In questo edificio ebbe sede la fabbrica degli arazzi che durò poco più di sessant'anni. Domenico del Rosso firmò il primo panno: un ritratto di Carlo di Borbone, datato 1741. I tre arazzi Aria, Acqua e Terra furono realizzati fra gli anni 1756 e 1760 e l'ultimo, Fuoco, nel 1763. Su cartoni di Clemente Ruta furono tessute cinque sopraporte o soprafinestre. Per la Reggia di Caserta l'arazziere Michelangelo Cavagna realizzò a basso liccio l'arazzo con Santa Maria Maddalena, traendo l'immagine da un dipinto di Guido Reni, e quello con San Gerolamo, dal Guercino. Da Roma venne l'arazziere Pietro Duranti che aveva lavorato per la famiglia Albani. Fra il 1758 e il 1761 furono tessuti i primi panni della serie Storie di Don Chisciotte che portavano lo stemma di Carlo III; quindi furono tessuti i restanti arazzi della stessa serie, con lo stemma di Ferdinando IV di Napoli. Tutti erano destinati ad ornare la Reggia di Caserta, ma in parte furono più tardi trasferiti al Palazzo del Quirinale.[1]
Dalla Reale Manifattura di San Carlo alle Mortelle uscirono prestigiose opere decorative, in marmi pregiati e pietre dure, per la Reggia di Caserta, come l'altare della Cappella palatina, in lapislazzulo, ametista, corniola e agata, e il cui ciborio è impreziosito da due grossi topazi. Un altro ricco ciborio, uscito dalla stessa Manifattura, è oggi nel Museo di San Martino. Nell'opificio delle pietre dure lavorava il tagliatore fiorentino Francesco Ghingi. Si realizzavano pavimenti in marmi pregiati, si decoravano con commessi in pietre dure e marmo anche tabacchiere e scatole, si realizzavano piani per mobili e tavolini.[2]
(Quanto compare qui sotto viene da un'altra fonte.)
Lemma group_keys_Sorted (df : list (LedgerEntry num)) :
  Sorted String.le (group_keys df).
Proof. apply Sorted_merge_sort. apply _. Qed.

Lemma trial_balance_accounts (df : list (LedgerEntry num)) :
  map tb_Account (map (trial_balance_row df) (group_keys df))
  = group_keys df.
Proof. rewrite map_map. simpl. apply map_id. Qed.

Lemma trial_balance_nonempty (ledger : Ledger num) :
  (0 < length (entries ledger))%nat ->
  trial_balance ledger
  = Ok (map (trial_balance_row (entries ledger)) (group_keys (entries ledger))).
Proof.
  unfold trial_balance, to_dataframe.
  destruct (entries ledger); simpl; [lia | reflexivity].
Qed.

Lemma group_cons (e : LedgerEntry num) (df : list (LedgerEntry num))
    (k : string) :
  group (e :: df) k
  = if decide (le_Account e = k) then e :: group df k else group df k.
Proof. reflexivity. Qed.

End TrialBalanceFacts.

(** ** Exact values of floats *)

Lemma digits2_pos_bounds (m : positive) :
  2 ^ (Zpos (digits2_pos m) - 1) <= Zpos m < 2 ^ Zpos (digits2_pos m).
Proof.
  induction m as [m IH|m IH|]; cbn [digits2_pos].
  - rewrite Pos2Z.inj_succ.
    replace (Z.succ (Zpos (digits2_pos m)) - 1)
      with (Z.succ (Zpos (digits2_pos m) - 1)) by lia.
    rewrite !Z.pow_succ_r by lia. lia.
  - rewrite Pos2Z.inj_succ.
    replace (Z.succ (Zpos (digits2_pos m)) - 1)
      with (Z.succ (Zpos (digits2_pos m) - 1)) by lia.
    rewrite !Z.pow_succ_r by lia. lia.
  - simpl. lia.
Qed.
(** [quantity > 0], when it can be evaluated at all, says that the row has
    a positive quantity. *)
Lemma gt_zero_quantity (r : dict) (counted : bool) :
  gt_zero (py_or (dict_get r "quantity" (PInt 0)) (PInt 0)) = Ok counted ->
  counted = quantity_positive r.
Proof.
  unfold quantity_positive, dict_get, py_or.
  destruct (dict_lookup r "quantity") as [[| b | z | f | s | l | d] |]; simpl.
  - intros [= <-]. reflexivity.
  - destruct b; intros [= <-]; reflexivity.
  - destruct (Z.eqb_spec z 0) as [-> | Hz]; simpl; intros [= <-]; reflexivity.
  - destruct (PrimFloat.eqb f 0); simpl; intros [= <-]; reflexivity.
  - destruct (String.eqb s ""); simpl; [intros [= <-]; reflexivity | discriminate].
  - destruct l; simpl; [intros [= <-]; reflexivity | discriminate].
  - destruct d; simpl; [intros [= <-]; reflexivity | discriminate].
  - intros [= <-]. reflexivity.
Qed.

Section Orders.
Context {rt : Runtime} {eng : Engine}.

(** One transaction adds one order to its brand and none to any other. *)
Lemma transaction_row_orders (result result' : gmap string stats) (t : dict) :
  daily_transaction_report.add_row result t = Ok result' ->
  forall b, orders_of result' b
            = orders_of result b + (if filed_under (merchant_brand t) b then 1 else 0).
Proof.
  unfold daily_transaction_report.add_row, merchant_brand.
  destruct (daily_transaction_report.amount t "sale_amount"); [| discriminate ..].
  destruct (daily_transaction_report.amount t "sale_comm"); [| discriminate ..].
  destruct (brand_key _) as [brand | |]; [| discriminate ..].
  cbn [bind filed_under]. intros [= <-] b.
  rewrite orders_of_insert. cbn [orders].
  destruct (String.eqb_spec brand b) as [-> | Hne]; [reflexivity | lia].
Qed.

(** One datafeed row adds one order to its brand when its quantity is
    positive, and no order otherwise. *)
Lemma datafeed_row_orders (db : database) (result result' : gmap string stats)
    (r : dict) :
  daily_amazon_report.add_row db result r = Ok result' ->
  forall b, orders_of result' b
            = orders_of result b
              + (if filed_under (daily_amazon_report.resolve_brand db r) b
                    && quantity_positive r then 1 else 0).
Proof.
  unfold daily_amazon_report.add_row.
  destruct (daily_amazon_report.resolve_brand db r) as [brand | |];
    [| discriminate ..].
  cbn [bind filed_under].
  destruct (gt_zero _) as [counted | |] eqn:Hq; [| discriminate ..].
  apply gt_zero_quantity in Hq as ->.
  destruct (py_float _); [| discriminate ..].
  destruct (py_float _); [| discriminate ..].
  cbn [bind]. intros [= <-] b.
  rewrite orders_of_insert. cbn [orders]. fold (orders_of result brand).
  destruct (String.eqb_spec brand b) as [-> | Hne]; cbn [andb];
    [destruct (quantity_positive r) |]; lia.
Qed.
L'Accademia del Disegno e quella del Nudo furono istituite da Carlo III di Borbone nel 1752: la sede era sempre a San Carlo alle Mortelle, dove erano già attivi i laboratori degli arazzi e delle pietre dure e cammei. Nello stesso luogo si iniziò anche a modellare la porcellana. Accanto alla Reale Manifattura c'era il collegio dei padri Scolopi di San Carlo alle Mortelle che poi divenne liceo Principe Umberto. L'Accademia fu trasferita nel 1793 nel Palazzo degli Studi. Dopo una lunga decadenza agli inizi dell'Ottocento, gli opifici di San Carlo alle Mortelle furono riformati e trasformati nel 1822, dal re Ferdinando I delle Due Sicilie, in Reale Istituto di Belle Arti e fu creata anche una sezione per l'incisione. Nel 1828 il direttore dell'opificio delle pietre dure, Orazio Angelini, fu mandato a Firenze, per un periodo di formazione. Furono invitati a Napoli ceramisti fiorentini a siciliani. L'Istituto fu abolito nel 1861 e nel 1877 furono consegnate al Genio Militare di Napoli casse piene di manufatti e di marmi pregiati e nel 1881 l'Accademia di Belle Arti di Napoli ricevette oltre trecento frammenti di marmi e di pietre dure, resti della Reale Manifattura. Ceramiche, marmi, porcellane, arazzi, usciti nel Settecento dalla Reale Manifattura di San Carlo alle Mortelle, furono dai Savoia consegnati al Demanio dello Stato italiano nel 1920, quando avvenne la cessione dell'intera Reggia di Caserta.[2]